Stored items
□ □ □

Definition users_can_view_their_own_orders : policy :=
  Build_policy "Users can view their own orders." SELECT (Some (uid_equals "user_id")) None.

Definition users_can_create_orders_for_themselves : policy :=
  Build_policy "Users can create orders for themselves." INSERT None (Some (uid_equals "user_id")).

Definition admins_can_manage_all_orders : policy :=
  Build_policy "Admins can manage all orders." ALL (Some uid_in_admin_ids) None.

Definition users_can_view_their_own_order_items : policy :=
  Build_policy "Users can view their own order items." SELECT
    (Some uid_equals_parent_order_owner) None.

Definition admins_can_manage_all_order_items : policy :=
  Build_policy "Admins can manage all order items." ALL (Some uid_in_admin_ids) None.

(** The columns of [public.profiles] as this script creates the table. *)
Definition profiles_columns : list coldef :=
  [ column "id" "uuid" [NOT_NULL; PRIMARY_KEY; REFERENCES "auth.users" "id" Cascade];
    column "full_name" "text" [];
    column "role" "public.user_role" [DEFAULT (DConst (VText "user"))];
    column "updated_at" "timestamp with time zone" [] ].

(** The columns of [public.categories] as this script creates the table. *)
Definition categories_columns : list coldef :=
  [ column "id" "uuid" [NOT_NULL; DEFAULT DGenUuid; PRIMARY_KEY];
    column "name" "text" [NOT_NULL];
    column "slug" "text" [NOT_NULL; UNIQUE];
    column "description" "text" [];
    column "created_at" "timestamp with time zone" [DEFAULT DNow] ].

(** The columns of [public.products] as this script creates the table. *)
Definition products_columns : list coldef :=
  [ column "id" "uuid" [NOT_NULL; DEFAULT DGenUuid; PRIMARY_KEY];
    column "name" "text" [NOT_NULL];
    column "description" "text" [];
    column "price" "numeric" [NOT_NULL];
    column "category_id" "uuid" [REFERENCES "categories" "id" NoAction];
    column "created_at" "timestamp with time zone" [DEFAULT DNow] ].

□ □ □

Try it:
From the opening line of the data above through the line that contains "(** The columns of [public.profiles]", please print each line as it stands and only those lines.

Output for this task:
Definition users_can_view_their_own_orders : policy :=
  Build_policy "Users can view their own orders." SELECT (Some (uid_equals "user_id")) None.

Definition users_can_create_orders_for_themselves : policy :=
  Build_policy "Users can create orders for themselves." INSERT None (Some (uid_equals "user_id")).

Definition admins_can_manage_all_orders : policy :=
  Build_policy "Admins can manage all orders." ALL (Some uid_in_admin_ids) None.

Definition users_can_view_their_own_order_items : policy :=
  Build_policy "Users can view their own order items." SELECT
    (Some uid_equals_parent_order_owner) None.

Definition admins_can_manage_all_order_items : policy :=
  Build_policy "Admins can manage all order items." ALL (Some uid_in_admin_ids) None.

(** The columns of [public.profiles] as this script creates the table. *)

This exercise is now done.